Table 1.
Efficiency of germline filtering in identifying somatic mutations
| Sample ID | No. coding variants | No. xenograft nov-SNVs | No. true somatic mutations | No. true somatic mutations observed within set of xenograft nov-SNVs |
| LuCaP 92 | 17,092 | 193 | 56 | 51 |
| LuCaP 145.2* | 18,455 | 281 | 122 | 106 |
| LuCaP 147* | 22,458 | 2,122 | 2,045 | 1,823 |
We sequenced the exomes of normal and metastatic cancer tissue corresponding to three xenografts (LuCaP 92, LuCap 145.2, and LuCaP 147), and, for this analysis, considered only those positions called at high confidence across all three tissues.

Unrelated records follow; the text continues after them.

(* ===== verification/Robust.v ===== *)
(** * Every call on a conversation: what always holds, and what can panic

    The other files show what the calls do when two honest peers talk, or what
    one component does against arbitrary input.  This file puts the components
    together: [conv_inv] is an invariant of the whole conversation, and every
    call of the interface, whatever the network delivers and whatever the user
    asks for or sets, returns with a conversation that satisfies it, reports that
    it could not sign, or panics for one of the causes [call_panic] names.  The
    conversation speaks version 3: what is excluded is allowing version 2, and
    setting keys that cannot sign.  Memory is unlimited.

    [wpx] is [wp] with named panics; what sending and the key exchange do comes
    from [Frames] and [AkeKeys]. *)

From S2P Require Import Prelude GoLib Gotrax Policy Crypto KeyManagement Messages Smp Keys Conversation Fragmentation SmpMachine DataMessage Ake Frames Receive Session AkeExchange AkeSafety AkeKeys.

(** ** The invariant *)

Section Invariant.
Context `{DHGroup} `{Crypto} {valid : dsa_PrivateKey -> Prop}.

(** What every call relies on: the user has keys that can sign; a version is
    chosen together with such a key, and before that there is neither an exchange
    nor a session; the pending exchange holds what its state needs; in an
    encrypted conversation every key an identifier names is there; the SMP state
    has the values its handler reads. *)
Record conv_inv (c : Conversation) : Prop := {
  ci_policies : has (c_Policies c) allowV2 = false;
  ci_keys : c_ourKeys c <> [] /\ Forall (fun k => valid (sk_PrivateKey k)) (c_ourKeys c);
  ci_version : (c_version c = None /\ c_ake c = None /\ c_msgState c <> encrypted) \/ fit valid otrV3 c;
  ci_ake : forall a, c_ake c = Some a ->
    exchange_ok otrV3 (c_ssid c) (ake_state a) a /\ exchange_keyed otrV3 (c_ourInstanceTag c) (ake_state a) (ake_keys a);
  ci_session : c_msgState c = encrypted -> keys_inv (c_keys c);
  ci_smp : smp_ok (c_smp c) }.

(** The fields the invariant reads. *)
Definition view (c : Conversation) :=
  (c_Policies c, c_ourKeys c, c_version c, c_ourCurrentKey c, c_ake c, c_msgState c, c_ssid c, c_ourInstanceTag c, c_keys c, c_smp c).

Lemma conv_inv_view c c' : view c' = view c -> conv_inv c -> conv_inv c'.
Proof.
  unfold view. intros [= E1 E2 E5 E6 E7 E8 E9 E10 E11 E12] [Hp Hk Hv Ha Hs Hm].
  constructor; rewrite ?E1, ?E2, ?E7, ?E8, ?E9, ?E10, ?E11, ?E12; try done.
  destruct Hv as [Hv|Hv]; [left; by rewrite E5|right]. eapply fit_pair; [..|exact Hv]; done.
Qed.

Lemma conv_inv_fit c : conv_inv c -> c_msgState c = encrypted -> fit valid otrV3 c.
Proof. intros Hi He. destruct (ci_version c Hi) as [(_ & _ & Hn)|Hf]; [by destruct Hn|done]. Qed.

Lemma conv_inv_committed c : conv_inv c -> is_Some (c_version c) -> fit valid otrV3 c.
Proof. intros Hi [v Hv]. destruct (ci_version c Hi) as [(Hn & _ & _)|Hf]; [congruence|done]. Qed.

(** ** Updates that preserve it *)

Lemma conv_inv_keys c k : conv_inv c -> (c_msgState c = encrypted -> keys_inv k) -> conv_inv (c <| c_keys := k |>).
Proof. intros [Hp Hk Hv Ha Hs Hm] Hi. by constructor. Qed.

Lemma conv_inv_smp c x : conv_inv c -> smp_ok x -> conv_inv (c <| c_smp := x |>).
Proof. intros [Hp Hk Hv Ha Hs Hm] Hi. by constructor. Qed.

Lemma conv_inv_tag c t r : conv_inv c -> (c_ourInstanceTag c <> 0 -> t <> 0) -> conv_inv (c <| c_Rand := r |> <| c_ourInstanceTag := t |>).
Proof.
  intros [Hp Hk Hv Ha Hs Hm] Ht. constructor; try done. intros a Ea. destruct (Ha a Ea) as [He [Hr Hx]]. split; [done|].
  split; [done|]. destruct (ake_state a); try done; destruct Hx as [Hg Hx]; (split; [|done]); intros Ev; auto.
Qed.

(** The conversation after its session has ended. *)
Lemma conv_inv_over c s k x : conv_inv c -> s <> encrypted -> smp_ok x ->
  conv_inv (c <| c_msgState := s |> <| c_ake := None |> <| c_keys := k |> <| c_smp := x |>).
Proof. intros [Hp Hk Hv Ha Hs Hm] Hn Hx. constructor; try done. destruct Hv as [(Hv & _ & _)|Hv]; [by left|by right]. Qed.

(** ** Versions and headers *)

Lemma keyForVersion_first ks : ks <> [] -> Forall (fun k => valid (sk_PrivateKey k)) ks ->
  exists k, keyForVersion ks 3 = Some k /\ valid (sk_PrivateKey k).
Proof. destruct ks as [|k ks]; [done|]. intros _ [Hk _]%Forall_cons. by exists k. Qed.

Lemma commitToVersionFrom_inv n c : conv_inv c ->
  wp (commitToVersionFrom n) c (fun r c' => conv_inv c' /\ (r = Ok tt -> fit valid otrV3 c')).
Proof.
  intros Hi. unfold commitToVersionFrom. do 2 wp_step. destruct (c_version c) as [v|] eqn:Ev.
  { apply wp_ret. split; [done|]. intros _. apply conv_inv_committed; [done|]. rewrite Ev. eauto. }
  rewrite (ci_policies c Hi). cbn [andb]. destruct (has _ _ && _); [|by apply wp_ret].
  do 2 wp_step. unfold setKeyMatchingVersion. do 2 wp_step. wp_step. apply (wp_theVersion _ otrV3); [done|]. cbn [protocolVersion otrV3_protocolVersion].
  rec_simpl. destruct (ci_keys c Hi) as [Hne Hall]. destruct (keyForVersion_first _ Hne Hall) as (k & -> & Hk).
  do 2 wp_step. apply wp_ret. destruct Hi as [Hp Hks Hv Ha Hs Hm]. destruct Hv as [(_ & Hna & Hnm)|[Hv _]]; [|congruence].
  assert (fit valid otrV3 (c <| c_version := Some otrV3 |> <| c_ourCurrentKey := Some k |>)) as Hf by (split; [done|by exists k]).
  split; [|done]. constructor; try done. by right.
Qed.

The first two columns represent the number of coding variants and nov-SNVs (variants observed in xenograft exome that remained after filtering) occurring at coordinates that could be confidently base-called in all three samples. The next two columns describe the number of true somatic mutations (defined by comparison of the exomes of normal and metastatic cancer tissue) within the set of all variants and the set of nov-SNVs. For example, filtering reduced the number of variants in LuCaP 92 from 17,092 to 193 while preserving 51 of 56 somatic mutations (sensitivity of 91%).
*Original tumor sample could not be identified, so a neighboring metastasis was used.